Callhome SRC E3325009 reported for Version 9

Created by Karyn Corneli on Mon, 09/09/2019 - 13:53

Published URL:

https://www.ibm.com/support/pages/node/1073300

1073300

Troubleshooting

Problem

Call home SRC E3325009 occurs when the primary HMC fails to remaster within the time window for arbitration. This event is reported to notify the customer that the managed system might be running without a primary HMC to perform problem analysis if a service event were to occur against the system. The primary HMC function is critical to ensure hardware events are reported and called home to IBM.

Symptom

Call home SRC E3325009 is listed on the HMC, under Manage Serviceable Events or in lssvcevents -t hardware, reported against the HMC MTMS that is the primary HMC. The SRC E3325009 is reported at least once per day due to the scheduled operation that runs for rearbitration. It can also be reported due to an HMC reboot or if the managed system is removed and readded to the HMC.

Cause

The HMC has 15 minutes to remaster and establish a primary analyzing HMC when arbitration runs. If it doesn't, the HMC will report the SRC and call home to IBM. This is to report that the customer has a managed system without a primary HMC to perform problem analysis and call home system level errors, SRC events. This SRC reported at Version 9 is due to:

1. The rearbitration schedule in V9, which causes the SRC to be reported once a day.

2. Communication attempts between the primary HMC and the secondary HMC across all interfaces, which leads to exceeding the timeout value.

3. Connectivity issues between the HMC and one or more managed systems where the lssysconn -r all command shows the state as "No Connection", "Pending Authentication", "Failed Authentication"

Environment

Version 9.1 M930 + any additional PTFs

Any HMC Hardware Appliance platform or Virtual Appliance platform

Diagnosing The Problem

Call home SRC E3325009 is generated every day around the same time

Resolving The Problem

If the issue has to do with Connectivity to one or more managed systems, resolve the connectivity state of "No Connection", "Pending Authentication", or "Failed Authentication" as seen in the lssysconn -r all output.
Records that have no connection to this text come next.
(** * Perceptron backend: token gate and blog write pipeline

    A shallow embedding of [src/server.js] (the second, blog-enabled
    revision of the service) and the properties its design document
    states about it.

    JavaScript strings are sequences of UTF-16 code units; every regular
    expression of the service is written without the [u] flag, so all of
    them work code unit by code unit.  A code unit is an [N]; a string is
    a list of them.

    The packages the service calls (express, jsonwebtoken, mongoose, zod)
    are not part of the source and no release of them is fixed by it.
    What the handlers rely on is modelled: the signature of a token is
    idealised, the store is a list under the unique index on [slug], and
    behaviour that differs between releases, or that belongs to the
    runtime, is a field of [Host]. *)

From Stdlib Require Import String Ascii.
From Stdlib Require Import List NArith ZArith Bool Lia.
From Stdlib Require Import Sorting.Sorted Sorting.Permutation.
Import ListNotations.

Set Implicit Arguments.

(* ================================================================== *)
(** ** Strings *)

Definition code_unit := N.
Definition jsstring := list code_unit.

(** A string literal of the source, as code units. *)
Definition lit (s : string) : jsstring :=
  map N_of_ascii (list_ascii_of_string s).

Definition jsstring_eqb (a b : jsstring) : bool :=
  if list_eq_dec N.eq_dec a b then true else false.

Definition is_empty (s : jsstring) : bool :=
  match s with [] => true | _ => false end.

Local Open Scope N_scope.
After resolving the connectivity issues monitor for no more reoccurrences of the SRC reporting.

If the issue is not related to connectivity, the full fix which includes the M940 fixes for E3325009 plus an ipv6 disablement update is now available in the V9.1 M941 Service Pack Release

PTF MH01859 HMC V9 R1.941.0 Service Pack - for 7042 Machine Types or vHMC for x86 hypervisors (5765-HMW)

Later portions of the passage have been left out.